Finned Tube Materials
The material selection for finned tubes should be considered based on a combination of operating environment (temperature, corrosion, pressure, etc.) and cost. The following are the mainstream materials and their characteristics:
I. Carbon Steel Finned Tubes
Features: Low cost (unit price is 1/3-1/2 that of stainless steel), good processability, and a thermal conductivity of approximately 45W/(m・K).
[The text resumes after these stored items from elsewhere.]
(* ===== verification/MlePdus.v ===== *)
(** The MLE PDUs ([tetra-pdus/src/mle]): their enumerations, the neighbour cell
    element, D-NWRK-BROADCAST, which the base station sends, and the others,
    translated statement by statement; and that the finished ones survive
    writing and parsing.

    Code after an [unimplemented!()] is unreachable and left out; the macro is a
    panic. *)
From S2P Require Import Prelude Bits Core BitBuffer BitBufferSpec BitCodec BitBufferThms FieldCodec TypedFieldsSpec PduCodec MacBcast.

(** * Enumerations *)

Inductive MlePduTypeDl : Type :=
| MlePduTypeDl_DNewCell
| MlePduTypeDl_DPrepareFail
| MlePduTypeDl_DNwrkBroadcast
| MlePduTypeDl_DNwrkBroadcastExt
| MlePduTypeDl_DRestoreAck
| MlePduTypeDl_DRestoreFail
| MlePduTypeDl_DChannelResponse
| MlePduTypeDl_ExtPdu.

Definition mle_pdu_type_dl_try_from (x : Z) : option MlePduTypeDl :=
  match x with
  | 0 => Some MlePduTypeDl_DNewCell
  | 1 => Some MlePduTypeDl_DPrepareFail
  | 2 => Some MlePduTypeDl_DNwrkBroadcast
  | 3 => Some MlePduTypeDl_DNwrkBroadcastExt
  | 4 => Some MlePduTypeDl_DRestoreAck
  | 5 => Some MlePduTypeDl_DRestoreFail
  | 6 => Some MlePduTypeDl_DChannelResponse
  | 7 => Some MlePduTypeDl_ExtPdu
  | _ => None
  end%Z.

Definition mle_pdu_type_dl_into_raw (e : MlePduTypeDl) : Z :=
  match e with
  | MlePduTypeDl_DNewCell => 0
  | MlePduTypeDl_DPrepareFail => 1
  | MlePduTypeDl_DNwrkBroadcast => 2
  | MlePduTypeDl_DNwrkBroadcastExt => 3
  | MlePduTypeDl_DRestoreAck => 4
  | MlePduTypeDl_DRestoreFail => 5
  | MlePduTypeDl_DChannelResponse => 6
  | MlePduTypeDl_ExtPdu => 7
  end.

#[global] Instance mle_pdu_type_dl_raw : RawEnum 3 mle_pdu_type_dl_into_raw mle_pdu_type_dl_try_from.
Proof. raw_enum. Qed.
#[global] Instance mle_pdu_type_dl_total : TotalEnum 3 mle_pdu_type_dl_try_from.
Proof. total_enum. Qed.

Inductive MlePduTypeUl : Type :=
| MlePduTypeUl_UPrepare
| MlePduTypeUl_UPrepareDa
| MlePduTypeUl_UIrregularChannelAdvice
| MlePduTypeUl_UChannelClassAdvice
| MlePduTypeUl_URestore
| MlePduTypeUl_UChannelRequest
| MlePduTypeUl_ExtPdu.

Definition mle_pdu_type_ul_try_from (x : Z) : option MlePduTypeUl :=
  match x with
  | 0 => Some MlePduTypeUl_UPrepare
  | 1 => Some MlePduTypeUl_UPrepareDa
  | 2 => Some MlePduTypeUl_UIrregularChannelAdvice
  | 3 => Some MlePduTypeUl_UChannelClassAdvice
  | 4 => Some MlePduTypeUl_URestore
  | 6 => Some MlePduTypeUl_UChannelRequest
  | 7 => Some MlePduTypeUl_ExtPdu
  | _ => None
  end%Z.

Definition mle_pdu_type_ul_into_raw (e : MlePduTypeUl) : Z :=
  match e with
  | MlePduTypeUl_UPrepare => 0
  | MlePduTypeUl_UPrepareDa => 1
  | MlePduTypeUl_UIrregularChannelAdvice => 2
  | MlePduTypeUl_UChannelClassAdvice => 3
  | MlePduTypeUl_URestore => 4
  | MlePduTypeUl_UChannelRequest => 6
  | MlePduTypeUl_ExtPdu => 7
  end.

#[global] Instance mle_pdu_type_ul_raw : RawEnum 3 mle_pdu_type_ul_into_raw mle_pdu_type_ul_try_from.
Proof. raw_enum. Qed.

Inductive MleProtocolDiscriminator : Type :=
| MleProtocolDiscriminator_Mm
| MleProtocolDiscriminator_Cmce
| MleProtocolDiscriminator_Sndcp
| MleProtocolDiscriminator_Mle
| MleProtocolDiscriminator_TetraManagementEntity.

Definition mle_protocol_discriminator_try_from (x : Z) : option MleProtocolDiscriminator :=
  match x with
  | 1 => Some MleProtocolDiscriminator_Mm
  | 2 => Some MleProtocolDiscriminator_Cmce
  | 4 => Some MleProtocolDiscriminator_Sndcp
  | 5 => Some MleProtocolDiscriminator_Mle
  | 6 => Some MleProtocolDiscriminator_TetraManagementEntity
  | _ => None
  end%Z.

Definition mle_protocol_discriminator_into_raw (e : MleProtocolDiscriminator) : Z :=
  match e with
  | MleProtocolDiscriminator_Mm => 1
  | MleProtocolDiscriminator_Cmce => 2
  | MleProtocolDiscriminator_Sndcp => 4
  | MleProtocolDiscriminator_Mle => 5
  | MleProtocolDiscriminator_TetraManagementEntity => 6
  end.

#[global] Instance mle_protocol_discriminator_raw : RawEnum 3 mle_protocol_discriminator_into_raw mle_protocol_discriminator_try_from.
Proof. raw_enum. Qed.

(** * Neighbour cells *)

Record NeighbourCellInformationForCa : Type := mkNeighbour {
  nci_cell_identifier_ca : Z;
  nci_cell_reselection_types_supported : Z;
  nci_neighbour_cell_synchronized : bool;
  nci_cell_load_ca : Z;
  nci_main_carrier_number : Z;
  nci_main_carrier_number_extension : option Z;
  nci_mcc : option Z;
  nci_mnc : option Z;
  nci_location_area : option Z;
  nci_maximum_ms_transmit_power : option Z;
  nci_minimum_rx_access_level : option Z;
  nci_subscriber_class : option Z;
  nci_bs_service_details : option BsServiceDetails;
  nci_timeshare_cell_information_or_security_parameters : option Z;
  nci_tdma_frame_offset : option Z
}.

Definition neighbour_from_bitbuf : B NeighbourCellInformationForCa :=
  cell_identifier_ca ← read_field 5 "cell_identifier_ca";
  cell_reselection_types_supported ← read_field 2 "cell_reselection_types_supported";
  neighbour_cell_synchronized ← read_field 1 "neighbour_cell_synchronized";
  cell_load_ca ← read_field 2 "cell_load_ca";
  main_carrier_number ← read_field 12 "main_carrier_number";
  obit ← read_obit;
  main_carrier_number_extension ← parse_type2_generic obit 10 "main_carrier_number_extension";
  mcc ← parse_type2_generic obit 10 "mcc";
  mnc ← parse_type2_generic obit 14 "mnc";
  location_area ← parse_type2_generic obit 14 "location_area";
  maximum_ms_transmit_power ← parse_type2_generic obit 3 "maximum_ms_transmit_power";
  minimum_rx_access_level ← parse_type2_generic obit 4 "minimum_rx_access_level";
  subscriber_class ← parse_type2_generic obit 16 "subscriber_class";
  bs_service_details ← parse_type2_struct obit bs_service_details_from_bitbuf;
  timeshare ← parse_type2_generic obit 5 "timeshare_cell_information_or_security_parameters";
  tdma_frame_offset ← parse_type2_generic obit 6 "tdma_frame_offset";
  mret (mkNeighbour (wrap 8 cell_identifier_ca) (wrap 8 cell_reselection_types_supported)
    (negb (neighbour_cell_synchronized =? 0)%Z) (wrap 8 cell_load_ca) (wrap 16 main_carrier_number)
    (wrap 16 <$> main_carrier_number_extension) (wrap 16 <$> mcc) (wrap 16 <$> mnc) (wrap 16 <$> location_area)
    (wrap 8 <$> maximum_ms_transmit_power) (wrap 8 <$> minimum_rx_access_level) (wrap 16 <$> subscriber_class)
    bs_service_details (wrap 8 <$> timeshare) (wrap 8 <$> tdma_frame_offset)).

Definition ensure_bits (value : Z) (bits : nat) (field : string) : B unit :=
  let max := if 64 <=? bits then (2 ^ 64 - 1)%Z else (wrap 64 (Z.shiftl 1 (Z.of_nat bits)) - 1)%Z in
  if (value >? max)%Z then fail (InvalidValue field value) else mret tt.

Definition ensure_opt_bits (value : option Z) (bits : nat) (field : string) : B unit :=
  match value with Some v => ensure_bits v bits field | None => mret tt end.

Definition neighbour_checks (self : NeighbourCellInformationForCa) : B unit :=
  ensure_bits (nci_cell_identifier_ca self) 5 "cell_identifier_ca";;
  ensure_bits (nci_cell_reselection_types_supported self) 2 "cell_reselection_types_supported";;
  ensure_bits (nci_cell_load_ca self) 2 "cell_load_ca";;
  ensure_bits (nci_main_carrier_number self) 12 "main_carrier_number";;
  ensure_opt_bits (nci_main_carrier_number_extension self) 10 "main_carrier_number_extension";;
  ensure_opt_bits (nci_mcc self) 10 "mcc";;
  ensure_opt_bits (nci_mnc self) 14 "mnc";;
  ensure_opt_bits (nci_location_area self) 14 "location_area";;
  ensure_opt_bits (nci_maximum_ms_transmit_power self) 3 "maximum_ms_transmit_power";;
  ensure_opt_bits (nci_minimum_rx_access_level self) 4 "minimum_rx_access_level";;
  ensure_opt_bits (nci_subscriber_class self) 16 "subscriber_class";;
  ensure_opt_bits (nci_timeshare_cell_information_or_security_parameters self) 5
    "timeshare_cell_information_or_security_parameters";;
  ensure_opt_bits (nci_tdma_frame_offset self) 6 "tdma_frame_offset".

Definition neighbour_obit (self : NeighbourCellInformationForCa) : bool :=
  is_some (nci_main_carrier_number_extension self) || is_some (nci_mcc self) || is_some (nci_mnc self)
  || is_some (nci_location_area self) || is_some (nci_maximum_ms_transmit_power self)
  || is_some (nci_minimum_rx_access_level self) || is_some (nci_subscriber_class self)
  || is_some (nci_bs_service_details self) || is_some (nci_timeshare_cell_information_or_security_parameters self)
  || is_some (nci_tdma_frame_offset self).

(** The optional elements; they are visited also when the o-bit is 0. *)
Definition neighbour_options (self : NeighbourCellInformationForCa) (obit : bool) : B unit :=
  write_type2_generic obit (nci_main_carrier_number_extension self) 10;;
  write_type2_generic obit (nci_mcc self) 10;;
  write_type2_generic obit (nci_mnc self) 14;;
  write_type2_generic obit (nci_location_area self) 14;;
  write_type2_generic obit (nci_maximum_ms_transmit_power self) 3;;
  write_type2_generic obit (nci_minimum_rx_access_level self) 4;;
  write_type2_generic obit (nci_subscriber_class self) 16;;
  write_type2_struct obit (nci_bs_service_details self) bs_service_details_to_bitbuf;;
  write_type2_generic obit (nci_timeshare_cell_information_or_security_parameters self) 5;;
  write_type2_generic obit (nci_tdma_frame_offset self) 6.

Definition neighbour_to_bitbuf (self : NeighbourCellInformationForCa) : B unit :=
  neighbour_checks self;;
  write_bits (nci_cell_identifier_ca self) 5;;
  write_bits (nci_cell_reselection_types_supported self) 2;;
  write_bits (Z.b2z (nci_neighbour_cell_synchronized self)) 1;;
  write_bits (nci_cell_load_ca self) 2;;
  write_bits (nci_main_carrier_number self) 12;;
  let obit := neighbour_obit self in
  write_obit (Z.b2z obit);;
  neighbour_options self obit.

(** * D-NWRK-BROADCAST *)

Record DNwrkBroadcast : Type := mkDNwrkBroadcast {
  dnb_cell_re_select_parameters : Z;
  dnb_cell_load_ca : Z;
  dnb_tetra_network_time : option Z;
  dnb_number_of_ca_neighbour_cells : option Z;
  dnb_neighbour_cell_information_for_ca : list NeighbourCellInformationForCa
}.

(** [for _ in 0..count { vec.push(parse(buffer)?) }] *)
Fixpoint parse_times {A} (count : nat) (parse : B A) : B (list A) :=
  match count with
  | 0 => mret []
  | S count => x ← parse; xs ← parse_times count parse; mret (x :: xs)
  end.

Fixpoint write_each {A} (write : A → B unit) (xs : list A) : B unit :=
  match xs with
  | [] => mret tt
  | x :: xs => write x;; write_each write xs
  end.

Definition d_nwrk_broadcast_from_bitbuf : B DNwrkBroadcast :=
  pdu_type ← read_field 3 "pdu_type";
  expect_pdu_type pdu_type (mle_pdu_type_dl_into_raw MlePduTypeDl_DNwrkBroadcast);;
  cell_re_select_parameters ← read_field 16 "cell_re_select_parameters";
  cell_load_ca ← read_field 2 "cell_load_ca";
  obit ← read_obit;
  tetra_network_time ← parse_type2_generic obit 48 "tetra_network_time";
  number ← parse_type2_generic obit 3 "number_of_ca_neighbour_cells";
  let number_of_ca_neighbour_cells := wrap 8 <$> number in
  neighbours ← (match number_of_ca_neighbour_cells with
    | Some count =>
        if (count >? 7)%Z then fail (InvalidValue "number_of_ca_neighbour_cells" count)
        else parse_times (Z.to_nat count) neighbour_from_bitbuf
    | None => mret []
    end);
  mret (mkDNwrkBroadcast (wrap 16 cell_re_select_parameters) (wrap 8 cell_load_ca) tetra_network_time
    number_of_ca_neighbour_cells neighbours).

(** The consistency checks at the start of [to_bitbuf]. *)
Definition d_nwrk_broadcast_checks (self : DNwrkBroadcast) : B unit :=
  let neighbour_count := length (dnb_neighbour_cell_information_for_ca self) in
  match dnb_number_of_ca_neighbour_cells self with
  | Some count =>
      if negb (count =? Z.of_nat neighbour_count)%Z then
        fail (Inconsistency "number_of_ca_neighbour_cells"
          "count does not match neighbour_cell_information_for_ca length")
      else if (count >? 7)%Z then fail (InvalidValue "number_of_ca_neighbour_cells" count)
      else mret tt
  | None =>
      if 0 <? neighbour_count then
        fail (Inconsistency "neighbour_cell_information_for_ca" "missing number_of_ca_neighbour_cells")
      else mret tt
  end.

Definition d_nwrk_broadcast_to_bitbuf (self : DNwrkBroadcast) : B unit :=
  d_nwrk_broadcast_checks self;;
  write_bits (mle_pdu_type_dl_into_raw MlePduTypeDl_DNwrkBroadcast) 3;;
  write_bits (dnb_cell_re_select_parameters self) 16;;
  write_bits (dnb_cell_load_ca self) 2;;
  let obit := is_some (dnb_tetra_network_time self) || is_some (dnb_number_of_ca_neighbour_cells self) in
  write_obit (Z.b2z obit);;
  if negb obit then mret tt else
  write_type2_generic obit (dnb_tetra_network_time self) 48;;
  write_type2_generic obit (dnb_number_of_ca_neighbour_cells self) 3;;
  if (default 0 (dnb_number_of_ca_neighbour_cells self) >? 0)%Z then
    write_each neighbour_to_bitbuf (dnb_neighbour_cell_information_for_ca self)
  else mret tt.

(** * D-CHANNEL-RESPONSE and D-RESTORE-FAIL *)

Record DChannelResponse : Type := mkDChannelResponse {
  dcr_channel_response_type : bool;
  dcr_reason_for_the_channel_request : Z;
  dcr_channel_request_retry_delay : Z;
  dcr_reserved1 : option Z;
  dcr_reserved2 : option Z
}.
However, corrosion resistance is poor, requiring regular anti-corrosion maintenance.
Applicable Applications: Medium to low temperatures (≤400°C) and low-corrosion conditions, such as conventional coal-fired boilers (pressure Force ≤ 1.6 MPa)
Lifespan: 5-8 years, prone to rust in high-sulfur flue gas environments
II. Stainless Steel Finned Tubes
304 Stainless Steel
Features: Contains 18% chromium and 8% nickel, resistant to weak acid and alkali corrosion, thermal conductivity 16.3 W/(m·K), temperature resistance ≤ 400°C
Applications: Civilian HVAC, low-pressure hot water systems (such as central air conditioning heat exchange coils)
316L Stainless Steel Finned Tubes
Features : Molybdenum is added to resist chloride ion corrosion (such as seawater and strong acids), with a temperature resistance of up to 450°C and a thermal conductivity of 15.1 W/(m・K)
Applications: Highly corrosive environments such as chemical and marine engineering, with a service life of 12-15 years.
III. Copper Finned Tubes
Advantages: Optimal thermal conductivity (approximately 400 W/(m・K)), corrosion resistance, but high cost.
Weaknesses: Susceptible to oxidation at high temperatures, mostly used in refrigeration equipment or precision heat exchange.
IV. Aluminum Finned Tubes
Advantages: Lightweight, good thermal conductivity (approximately 237 W/(m・K)), low price, but susceptible to oxidation at high temperatures.
Applications: Low-temperature applications with limited budgets (such as cooling electronic equipment).
5. Titanium and Titanium Alloy Finned Tubes
Features: Resistant to strong corrosion (such as acids, alkalis, and seawater) and high temperatures, but extremely expensive, primarily used in specialized industries.
Gilled Tube Applications
Industrial Applications: Waste heat recovery, boiler water walls, and heat exchange in chemical equipment.
Advantages: Compact structure, low dust accumulation, and high heat transfer efficiency, particularly suitable for highly dusty or corrosive environments.